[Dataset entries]
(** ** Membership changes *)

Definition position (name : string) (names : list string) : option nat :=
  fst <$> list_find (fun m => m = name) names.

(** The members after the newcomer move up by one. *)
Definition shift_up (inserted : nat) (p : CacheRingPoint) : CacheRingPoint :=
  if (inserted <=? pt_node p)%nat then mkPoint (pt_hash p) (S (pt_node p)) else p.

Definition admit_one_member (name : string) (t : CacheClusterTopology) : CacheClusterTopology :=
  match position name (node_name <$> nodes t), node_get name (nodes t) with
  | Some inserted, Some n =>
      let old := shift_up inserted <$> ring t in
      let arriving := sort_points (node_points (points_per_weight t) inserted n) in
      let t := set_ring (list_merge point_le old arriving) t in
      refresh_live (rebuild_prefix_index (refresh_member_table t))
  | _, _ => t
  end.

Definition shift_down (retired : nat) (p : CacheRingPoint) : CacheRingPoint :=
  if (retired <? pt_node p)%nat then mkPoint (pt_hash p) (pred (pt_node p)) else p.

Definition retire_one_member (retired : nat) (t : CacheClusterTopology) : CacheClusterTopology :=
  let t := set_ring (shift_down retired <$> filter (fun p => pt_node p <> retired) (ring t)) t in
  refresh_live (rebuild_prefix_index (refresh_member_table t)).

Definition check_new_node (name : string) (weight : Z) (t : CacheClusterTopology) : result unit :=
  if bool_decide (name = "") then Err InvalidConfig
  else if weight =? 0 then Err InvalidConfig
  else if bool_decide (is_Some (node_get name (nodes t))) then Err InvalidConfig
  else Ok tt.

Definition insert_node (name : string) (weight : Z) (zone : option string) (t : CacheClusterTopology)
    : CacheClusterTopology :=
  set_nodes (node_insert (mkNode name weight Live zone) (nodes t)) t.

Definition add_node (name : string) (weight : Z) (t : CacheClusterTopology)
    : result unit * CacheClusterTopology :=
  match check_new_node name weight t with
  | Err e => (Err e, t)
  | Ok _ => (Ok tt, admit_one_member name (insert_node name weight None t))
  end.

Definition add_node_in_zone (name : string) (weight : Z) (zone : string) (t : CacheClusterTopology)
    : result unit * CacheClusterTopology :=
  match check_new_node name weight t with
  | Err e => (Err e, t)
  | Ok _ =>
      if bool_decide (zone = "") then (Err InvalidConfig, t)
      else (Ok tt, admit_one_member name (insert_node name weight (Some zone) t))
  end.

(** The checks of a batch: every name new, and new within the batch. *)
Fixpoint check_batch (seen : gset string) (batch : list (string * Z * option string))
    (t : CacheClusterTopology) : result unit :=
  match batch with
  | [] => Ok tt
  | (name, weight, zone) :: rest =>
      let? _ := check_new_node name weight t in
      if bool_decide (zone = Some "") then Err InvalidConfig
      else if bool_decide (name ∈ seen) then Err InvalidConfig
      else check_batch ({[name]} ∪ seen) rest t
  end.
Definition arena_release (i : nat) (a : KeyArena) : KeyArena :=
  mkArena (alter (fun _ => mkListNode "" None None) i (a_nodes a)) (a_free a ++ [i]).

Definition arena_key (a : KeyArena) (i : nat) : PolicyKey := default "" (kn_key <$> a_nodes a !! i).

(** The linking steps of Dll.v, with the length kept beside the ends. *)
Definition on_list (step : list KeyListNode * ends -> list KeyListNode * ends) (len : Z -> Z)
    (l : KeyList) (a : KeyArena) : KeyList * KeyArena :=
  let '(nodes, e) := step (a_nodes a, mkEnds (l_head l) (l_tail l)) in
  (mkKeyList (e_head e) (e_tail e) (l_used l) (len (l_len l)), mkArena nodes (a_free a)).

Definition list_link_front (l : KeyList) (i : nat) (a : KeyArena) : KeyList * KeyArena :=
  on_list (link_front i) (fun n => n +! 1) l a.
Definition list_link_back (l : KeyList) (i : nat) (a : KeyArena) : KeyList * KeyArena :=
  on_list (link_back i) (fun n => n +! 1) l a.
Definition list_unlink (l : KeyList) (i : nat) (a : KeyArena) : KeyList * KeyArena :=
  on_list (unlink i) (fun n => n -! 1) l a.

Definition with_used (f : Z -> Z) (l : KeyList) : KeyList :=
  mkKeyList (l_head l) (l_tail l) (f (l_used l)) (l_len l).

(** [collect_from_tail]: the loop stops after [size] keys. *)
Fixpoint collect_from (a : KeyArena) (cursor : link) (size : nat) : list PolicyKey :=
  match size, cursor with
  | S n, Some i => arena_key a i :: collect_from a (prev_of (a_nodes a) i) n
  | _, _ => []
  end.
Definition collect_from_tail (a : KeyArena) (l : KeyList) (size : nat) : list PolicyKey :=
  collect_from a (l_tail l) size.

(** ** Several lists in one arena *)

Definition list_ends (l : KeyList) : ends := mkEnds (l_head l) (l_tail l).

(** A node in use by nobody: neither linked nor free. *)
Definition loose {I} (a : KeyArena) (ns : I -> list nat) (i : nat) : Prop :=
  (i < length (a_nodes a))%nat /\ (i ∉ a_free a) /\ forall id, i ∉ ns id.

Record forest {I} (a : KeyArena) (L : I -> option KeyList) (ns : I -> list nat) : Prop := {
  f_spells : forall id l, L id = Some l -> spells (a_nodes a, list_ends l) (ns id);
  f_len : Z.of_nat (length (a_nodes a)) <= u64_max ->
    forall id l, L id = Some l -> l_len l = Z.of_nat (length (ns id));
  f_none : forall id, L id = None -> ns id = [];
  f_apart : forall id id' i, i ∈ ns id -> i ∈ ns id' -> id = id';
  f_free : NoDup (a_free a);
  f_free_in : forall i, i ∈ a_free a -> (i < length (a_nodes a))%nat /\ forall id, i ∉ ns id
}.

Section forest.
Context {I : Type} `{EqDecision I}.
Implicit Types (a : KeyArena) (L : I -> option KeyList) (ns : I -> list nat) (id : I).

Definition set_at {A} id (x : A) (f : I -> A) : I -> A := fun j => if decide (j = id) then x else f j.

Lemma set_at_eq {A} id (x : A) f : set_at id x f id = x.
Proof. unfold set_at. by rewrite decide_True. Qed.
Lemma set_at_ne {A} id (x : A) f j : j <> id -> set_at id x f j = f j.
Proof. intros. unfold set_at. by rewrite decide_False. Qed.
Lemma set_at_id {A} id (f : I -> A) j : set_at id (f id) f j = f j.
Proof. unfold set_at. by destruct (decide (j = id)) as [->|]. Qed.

Problem requirements
Retype every entry exactly as it stands.

Reply to the task
(** ** Membership changes *)

Definition position (name : string) (names : list string) : option nat :=
  fst <$> list_find (fun m => m = name) names.

(** The members after the newcomer move up by one. *)
Definition shift_up (inserted : nat) (p : CacheRingPoint) : CacheRingPoint :=
  if (inserted <=? pt_node p)%nat then mkPoint (pt_hash p) (S (pt_node p)) else p.

Definition admit_one_member (name : string) (t : CacheClusterTopology) : CacheClusterTopology :=
  match position name (node_name <$> nodes t), node_get name (nodes t) with
  | Some inserted, Some n =>
      let old := shift_up inserted <$> ring t in
      let arriving := sort_points (node_points (points_per_weight t) inserted n) in
      let t := set_ring (list_merge point_le old arriving) t in
      refresh_live (rebuild_prefix_index (refresh_member_table t))
  | _, _ => t
  end.

Definition shift_down (retired : nat) (p : CacheRingPoint) : CacheRingPoint :=
  if (retired <? pt_node p)%nat then mkPoint (pt_hash p) (pred (pt_node p)) else p.

Definition retire_one_member (retired : nat) (t : CacheClusterTopology) : CacheClusterTopology :=
  let t := set_ring (shift_down retired <$> filter (fun p => pt_node p <> retired) (ring t)) t in
  refresh_live (rebuild_prefix_index (refresh_member_table t)).

Definition check_new_node (name : string) (weight : Z) (t : CacheClusterTopology) : result unit :=
  if bool_decide (name = "") then Err InvalidConfig
  else if weight =? 0 then Err InvalidConfig
  else if bool_decide (is_Some (node_get name (nodes t))) then Err InvalidConfig
  else Ok tt.

Definition insert_node (name : string) (weight : Z) (zone : option string) (t : CacheClusterTopology)
    : CacheClusterTopology :=
  set_nodes (node_insert (mkNode name weight Live zone) (nodes t)) t.

Definition add_node (name : string) (weight : Z) (t : CacheClusterTopology)
    : result unit * CacheClusterTopology :=
  match check_new_node name weight t with
  | Err e => (Err e, t)
  | Ok _ => (Ok tt, admit_one_member name (insert_node name weight None t))
  end.

Definition add_node_in_zone (name : string) (weight : Z) (zone : string) (t : CacheClusterTopology)
    : result unit * CacheClusterTopology :=
  match check_new_node name weight t with
  | Err e => (Err e, t)
  | Ok _ =>
      if bool_decide (zone = "") then (Err InvalidConfig, t)
      else (Ok tt, admit_one_member name (insert_node name weight (Some zone) t))
  end.

(** The checks of a batch: every name new, and new within the batch. *)
Fixpoint check_batch (seen : gset string) (batch : list (string * Z * option string))
    (t : CacheClusterTopology) : result unit :=
  match batch with
  | [] => Ok tt
  | (name, weight, zone) :: rest =>
      let? _ := check_new_node name weight t in
      if bool_decide (zone = Some "") then Err InvalidConfig
      else if bool_decide (name ∈ seen) then Err InvalidConfig
      else check_batch ({[name]} ∪ seen) rest t
  end.
Definition arena_release (i : nat) (a : KeyArena) : KeyArena :=
  mkArena (alter (fun _ => mkListNode "" None None) i (a_nodes a)) (a_free a ++ [i]).

Definition arena_key (a : KeyArena) (i : nat) : PolicyKey := default "" (kn_key <$> a_nodes a !! i).

(** The linking steps of Dll.v, with the length kept beside the ends. *)
Definition on_list (step : list KeyListNode * ends -> list KeyListNode * ends) (len : Z -> Z)
    (l : KeyList) (a : KeyArena) : KeyList * KeyArena :=
  let '(nodes, e) := step (a_nodes a, mkEnds (l_head l) (l_tail l)) in
  (mkKeyList (e_head e) (e_tail e) (l_used l) (len (l_len l)), mkArena nodes (a_free a)).

Definition list_link_front (l : KeyList) (i : nat) (a : KeyArena) : KeyList * KeyArena :=
  on_list (link_front i) (fun n => n +! 1) l a.
Definition list_link_back (l : KeyList) (i : nat) (a : KeyArena) : KeyList * KeyArena :=
  on_list (link_back i) (fun n => n +! 1) l a.
Definition list_unlink (l : KeyList) (i : nat) (a : KeyArena) : KeyList * KeyArena :=
  on_list (unlink i) (fun n => n -! 1) l a.

Definition with_used (f : Z -> Z) (l : KeyList) : KeyList :=
  mkKeyList (l_head l) (l_tail l) (f (l_used l)) (l_len l).

(** [collect_from_tail]: the loop stops after [size] keys. *)
Fixpoint collect_from (a : KeyArena) (cursor : link) (size : nat) : list PolicyKey :=
  match size, cursor with
  | S n, Some i => arena_key a i :: collect_from a (prev_of (a_nodes a) i) n
  | _, _ => []
  end.
Definition collect_from_tail (a : KeyArena) (l : KeyList) (size : nat) : list PolicyKey :=
  collect_from a (l_tail l) size.

(** ** Several lists in one arena *)

Definition list_ends (l : KeyList) : ends := mkEnds (l_head l) (l_tail l).

(** A node in use by nobody: neither linked nor free. *)
Definition loose {I} (a : KeyArena) (ns : I -> list nat) (i : nat) : Prop :=
  (i < length (a_nodes a))%nat /\ (i ∉ a_free a) /\ forall id, i ∉ ns id.

Record forest {I} (a : KeyArena) (L : I -> option KeyList) (ns : I -> list nat) : Prop := {
  f_spells : forall id l, L id = Some l -> spells (a_nodes a, list_ends l) (ns id);
  f_len : Z.of_nat (length (a_nodes a)) <= u64_max ->
    forall id l, L id = Some l -> l_len l = Z.of_nat (length (ns id));
  f_none : forall id, L id = None -> ns id = [];
  f_apart : forall id id' i, i ∈ ns id -> i ∈ ns id' -> id = id';
  f_free : NoDup (a_free a);
  f_free_in : forall i, i ∈ a_free a -> (i < length (a_nodes a))%nat /\ forall id, i ∉ ns id
}.

Section forest.
Context {I : Type} `{EqDecision I}.
Implicit Types (a : KeyArena) (L : I -> option KeyList) (ns : I -> list nat) (id : I).

Definition set_at {A} id (x : A) (f : I -> A) : I -> A := fun j => if decide (j = id) then x else f j.

Lemma set_at_eq {A} id (x : A) f : set_at id x f id = x.
Proof. unfold set_at. by rewrite decide_True. Qed.
Lemma set_at_ne {A} id (x : A) f j : j <> id -> set_at id x f j = f j.
Proof. intros. unfold set_at. by rewrite decide_False. Qed.
Lemma set_at_id {A} id (f : I -> A) j : set_at id (f id) f j = f j.
Proof. unfold set_at. by destruct (decide (j = id)) as [->|]. Qed.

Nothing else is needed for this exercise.